▸ Dataset entries:
[Start of Attachment]

(* ===== verification/CancellationEnding.v ===== *)
(** * No delivery after a cancellation

    [cancel_locked] takes the delivery state away before it publishes the end
    of the scope, so a slot marked cancelled is never one whose delivery can
    still be started.  Hence a call that starts the delivery of a scope has
    done so before the scope ended, if it ever ends. *)

From S2P Require Import Prelude Cancellation CancellationShape CancellationInvariant CancellationScopes CancellationPlaces CancellationWaiters CancellationAnswers CancellationDelivery.
Import Cancellation CancellationShape CancellationInvariant CancellationScopes CancellationPlaces CancellationWaiters CancellationAnswers CancellationDelivery.

Local Open Scope Z_scope.

Module CancellationEnding.

(** What the holder of a slot's lock knows of it between its two stores: a
    scope about to be published as ended is claimed, and a slot about to be
    made ready is not marked cancelled. *)
Definition holds_ok (a : agent) (s : CancellationSlot) : Prop :=
  match a with
  | Allocating _ (ADelivery _ _ _ _) => cancelled s = false
  | Owning _ _ (SStore _) | Cancelling _ _ CStore => delivery_state s <> STATE_RUNNING
  | _ => True
  end.

Record ending_ok (w : world) : Prop := EndingOk {
  e_slots : forall p s, heap w !! p = Some s -> cancelled s = true ->
    delivery_state s <> STATE_RUNNING;
  e_holders : forall k a p s, agents w !! k = Some a -> lock_held a = Some p ->
    heap w !! p = Some s -> holds_ok a s;
}.

Lemma claimed_not_running s : delivery_state (cancel_claim s) <> STATE_RUNNING.
Proof.
  unfold cancel_claim.
  by destruct (compare_exchange_cases STATE_RUNNING STATE_CANCELED s) as [(_ & _ & ->)|(_ & ? & ->)].
Qed.

(** A move writes only a slot that is unlocked or that the agent has locked. *)
Lemma locked_elsewhere w w' m a a' k b p s' :
  locks_ok w -> agents w !! m = Some a -> moved w w' m a a' ->
  agents w !! k = Some b -> k <> m -> lock_held b = Some p ->
  heap w' !! p = Some s' -> heap w !! p = Some s'.
Proof.
  intros Hl Ha Hmv Hk Hne Hb Hp'.
  assert (Hh : holder_of w p = Some k) by (apply Hl; by rewrite (view_at _ _ _ _ Hk)).
  assert (Hq : forall q t t', heap w !! q = Some t -> heap w' = <[q := t']> (heap w) ->
    holder t = None \/ lock_held a = Some q -> heap w !! p = Some s').
  { intros q t t' Hq E Ht. rewrite E in Hp'. list_upd q p; [|done]. exfalso.
    rewrite (holder_at _ _ _ Hq) in Hh. destruct Ht as [Ht|Ht]; [congruence|].
    assert (holder_of w p = Some m) as Hm by (apply Hl; by rewrite (view_at _ _ _ _ Ha)).
    rewrite (holder_at _ _ _ Hq) in Hm. congruence. }
  destruct Hmv as [_ E _|q t t' Ht Hn _ E _|q t t' Ht Hs E _|i y y' _ _ E _
    |g i n q g' t y id -> -> Ht _ _ E _|g i sl id -> -> _ _ E _|wk _ E _ _].
  - by rewrite E in Hp'.
  - eapply Hq; [exact Ht|exact E|by left].
  - eapply Hq; [exact Ht|exact E|]. right. by apply store_scope in Hs as (? & ? & ? & ? & ? & ?).
  - by rewrite E in Hp'.
  - eapply Hq; [exact Ht|exact E|by right].
  - destruct (heap w !! p) as [s|] eqn:Ep; [|by unfold holder_of in Hh; rewrite Ep in Hh].
    rewrite E, lookup_app_l in Hp' by by eapply lookup_lt_Some. congruence.
  - by rewrite E in Hp'.
Qed.

(** The slot a move writes, and what the agent then knows of it. *)
Lemma ending_moved w w' m a a' p s s' :
  base_ok w -> ending_ok w -> agents w !! m = Some a -> moved w w' m a a' ->
  heap w !! p = Some s -> heap w' !! p = Some s' ->
  (cancelled s' = true -> delivery_state s' <> STATE_RUNNING) /\
  (lock_held a' = Some p -> holds_ok a' s').
Proof.
  intros Hb He Ha Hmv Hp Hp'. pose proof (e_slots w He p s Hp) as Hs0.
  assert (Hput : forall q t t', heap w !! q = Some t -> heap w' = <[q := t']> (heap w) ->
    q <> p /\ s' = s \/ q = p /\ t = s /\ s' = t').
  { intros q t t' Hq E. rewrite E in Hp'. list_upd q p; simplify_eq; auto. }
  destruct Hmv as [Hq E _|q t t' Ht Hn Hs E _|q t t' Ht Hs E _|i y y' _ Hs E _
    |g i n q g' t y id -> -> Ht _ _ E _|g i sl id -> -> _ _ E _|wk Hw E _ _].
  - rewrite E in Hp'. simplify_eq. split; [done|]. by destruct Hq.
  - destruct (Hput q t t' Ht E) as [[Hne ->]|(-> & -> & ->)].
    { split; [done|]. apply section_lock in Hs as [_ [[_ ->]|[_ ->]]]; [congruence|done]. }
    split.
    + intros Hc. assert (cancelled s = true) as Hcs.
      { apply section_fields in Hs as [(? & ? & ? & ? & _ & _ & _ & _ & Hsame & _)|[_ Hsame]]; congruence. }
      destruct (section_delivery _ _ _ _ _ _ _ (b_slots w Hb _ _ Hp) Hs)
        as [Hd _|_ Hd _|_ Hd _ _|_ Hd _|? ? ? ? -> Hd _].
      * rewrite Hd. auto.
      * by rewrite Hd.
      * by rewrite Hd.
      * by rewrite Hd.
      * by inversion Hs.
    + destruct Hs; simpl; try done; intros _; apply claimed_not_running.
  - destruct (Hput q t t' Ht E) as [[Hne ->]|(-> & -> & ->)].
    { split; [done|]. destruct Hs; simpl; congruence. }
    destruct Hs; simpl; try done.
    + split; [|done]. intros _. by apply (e_holders w He m _ p s Ha).
    + split; [|done]. intros _. by apply (e_holders w He m _ (source_slot src) s Ha).
  - rewrite E in Hp'. simplify_eq. split; [done|]. by destruct Hs.
  - split; [|done]. destruct (Hput q t _ Ht E) as [[Hne ->]|(-> & -> & ->)]; [done|]. simpl.
    intros Hc. pose proof (e_holders w He m _ p s Ha eq_refl Hp) as Hf. simpl in Hf. congruence.
  - split; [|done]. rewrite E, lookup_app_l in Hp' by by eapply lookup_lt_Some. by simplify_eq.
  - rewrite E in Hp'. simplify_eq. split; [done|]. by destruct Hw.
Qed.

Lemma holds_aside a a' s : aside a a' -> holds_ok a s -> holds_ok a' s.
Proof. destruct 1 as [|t a|]; try done. destruct a; simpl; try done; by case_match. Qed.

Lemma aside_lock_held a a' : aside a a' -> lock_held a' = lock_held a.
Proof. destruct 1 as [|t a|]; try done. apply notify_lock_held. Qed.

Lemma ending_transition w w' : base_ok w -> ending_ok w -> transition w w' -> ending_ok w'.
Proof.
  intros Hb He Ht. destruct (agents_step w w' Ht) as (m & Hm & Hnone & Hsome).
  assert (Hback : forall p s', heap w' !! p = Some s' ->
    (exists s, heap w !! p = Some s) \/ s' = new_slot).
  { intros p s' Hp. destruct (heap_backward w w' p s' Ht Hp) as [(s & Hs & _)|[_ ->]]; eauto. }
  split.
  - intros p s' Hp' Hc. destruct (Hback p s' Hp') as [[s Hp]| ->]; [|done].
    destruct Hm as [a a' Ha Ha' Hmv|a' _ _ _ Hh _].
    + by eapply (proj1 (ending_moved w w' m a a' p s s' Hb He Ha Hmv Hp Hp')).
    + rewrite Hh in Hp'. by eapply e_slots.
  - intros k b p s' Hk Hl Hp'. destruct (decide (k = m)) as [->|Hne].
    + destruct Hm as [a a' Ha Ha' Hmv|a' _ Ha' Hst _ _]; simplify_eq.
      * assert (exists s, heap w !! p = Some s) as [s Hp].
        { destruct (heap w !! p) as [s|] eqn:Ep; [by exists s|]. exfalso.
          apply lookup_ge_None in Ep.
          destruct Hmv as [Hq E _|q t t' Hq Hn Hs E _|q t t' Hq Hs E _|i y y' _ Hs E _
            |g i n q g' t y id -> -> Hq _ _ E _|g i sl id -> -> _ _ E _|wk Hw E _ _]; try done.
          - apply lookup_lt_Some in Hp'. rewrite E in Hp'. lia.
          - apply lookup_lt_Some in Hp'. rewrite E, length_insert in Hp'. lia.
          - apply lookup_lt_Some in Hp'. rewrite E, length_insert in Hp'. lia.
          - apply lookup_lt_Some in Hp'. rewrite E in Hp'. lia.
          - apply lookup_lt_Some in Hp'. rewrite E in Hp'. lia. }
        by eapply (proj2 (ending_moved w w' m a _ p s s' Hb He Ha Hmv Hp Hp')).
      * by destruct Hst as [? []|].
    + destruct (agents w !! k) as [a|] eqn:Ek; [|by rewrite (Hnone k Hne Ek) in Hk].
      destruct (Hsome k a Hne Ek) as (b' & Hb' & Has). simplify_eq.
      rewrite (aside_lock_held _ _ Has) in Hl. apply (holds_aside a); [done|].
      apply (e_holders w He k a p s'); [done..|].
      destruct Hm as [c c' Hc Hc' Hmv|c' _ _ _ Hh _]; [|by rewrite <- Hh].
      eapply (locked_elsewhere w w' m c c' k a); [by apply b_locks|done..].
Qed.

Lemma reachable_ending w : reachable w -> base_ok w /\ ending_ok w.
Proof.
  apply (reachable_invariant ending_ok); [by split|]. intros. by eapply ending_transition.
Qed.

(** ** Who has started a delivery started it while the scope was running *)
Lemma started_backward w w' k t :
  base_ok w -> transition w w' -> agents w' !! k = Some (Starting t (Some true)) ->
  agents w !! k = Some (Starting t (Some true)) \/
  slot_is w (token_slot t)
    (fun s => generation s = token_generation t /\ delivery_state s = STATE_RUNNING).
Proof.
  intros Hb Ht Hk. destruct (agents_step w w' Ht) as (m & Hm & Hnone & Hsome).
  destruct (decide (k = m)) as [->|Hne].
  - destruct Hm as [a a' Ha Ha' Hmv|a' _ Ha' Hst _ _]; simplify_eq; [|by inversion Hst as [? []|]].
    right. destruct Hmv as [Hq E _|q s s' Hq Hn Hs E _|q s s' Hq Hs E _|i y y' _ Hs E _
      |g i n q g' s y id -> ? Hq _ _ E _|g i sl id -> ? _ _ E _|wk Hw E _ _]; try done.
    + by inversion Hq; try (destruct (waiter_id _)).
    + inversion Hs as [| | |u v Hu Hv Hp Hw Hst| | | | | |]; subst. exists s. split; [done|].
      unfold try_start_delivery in *. destruct (negb _) eqn:En; [done|].
      apply negb_false_iff, Z.eqb_eq in En. rewrite (so_generation _ (b_slots w Hb _ _ Hq)) in En.
      split; [done|].
      by destruct (compare_exchange_cases STATE_RUNNING STATE_DELIVERING s) as [(_ & ? & _)|(Hf & _)];
        [|congruence].
    + by inversion Hs.
    + by inversion Hs.
    + by inversion Hw.
  - left. destruct (agents w !! k) as [a|] eqn:Ek; [|by rewrite (Hnone k Hne Ek) in Hk].
    destruct (Hsome k a Hne Ek) as (a' & Ha' & Has). simplify_eq.
    inversion Has as [|u b|]; subst; [done|]. by destruct a; simpl in *; try case_match; simplify_eq.
Qed.

Lemma over_not_running w p g s :
  ending_ok w -> heap w !! p = Some s -> token_is_cancelled g s = true ->
  generation s = g -> delivery_state s <> STATE_RUNNING.
Proof.
  intros He Hs Ho Hg. apply token_is_cancelled_iff in Ho as [|[Hc|Hd]]; [done| |by rewrite Hd].
  by eapply e_slots.
Qed.

(** From a world in which the scope has ended on, nobody starts its delivery. *)
Lemma started_before_the_end w0 w k t :
  reachable w0 -> rtc steps w0 w -> issued w0 t = true ->
  slot_is w0 (token_slot t) (fun s => token_is_cancelled (token_generation t) s = true) ->
  agents w !! k = Some (Starting t (Some true)) ->
  agents w0 !! k = Some (Starting t (Some true)).
Proof.
  intros Hw Hsteps. destruct (reachable_ending w0 Hw) as [Hb He]. clear Hw.
  induction Hsteps as [w|w w1 w2 Hst _ IH]; [done|]. intros Hi (s & Hs & Ho) Hk.
  apply steps_transition in Hst. destruct (issued_view w t Hi) as [j Hj].
  destruct (generation_grows w w1 _ s (b_slots w Hb) Hst Hs) as (s1 & Hs1 & _).
  assert (Hk1 : agents w1 !! k = Some (Starting t (Some true))).
  { apply IH; [by eapply base_transition|by eapply ending_transition|by eapply issued_kept| |done].
    exists s1. split; [done|]. by eapply token_over_kept. }
  destruct (started_backward w w1 k t Hb Hst Hk1) as [|(s' & Hs' & Hg & Hd)]; [done|].
  assert (s' = s) as -> by congruence. by destruct (over_not_running w _ _ s He Hs Ho Hg).
Qed.

End CancellationEnding.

[End of Attachment]

▸ Your goal:
Among the records above, only the lines between the line holding "rewrite Hd. auto." and the line holding "src) s Ha).", inclusive, are to be output, exactly as written.

▸ Exercise output:
      * rewrite Hd. auto.
      * by rewrite Hd.
      * by rewrite Hd.
      * by rewrite Hd.
      * by inversion Hs.
    + destruct Hs; simpl; try done; intros _; apply claimed_not_running.
  - destruct (Hput q t t' Ht E) as [[Hne ->]|(-> & -> & ->)].
    { split; [done|]. destruct Hs; simpl; congruence. }
    destruct Hs; simpl; try done.
    + split; [|done]. intros _. by apply (e_holders w He m _ p s Ha).
    + split; [|done]. intros _. by apply (e_holders w He m _ (source_slot src) s Ha).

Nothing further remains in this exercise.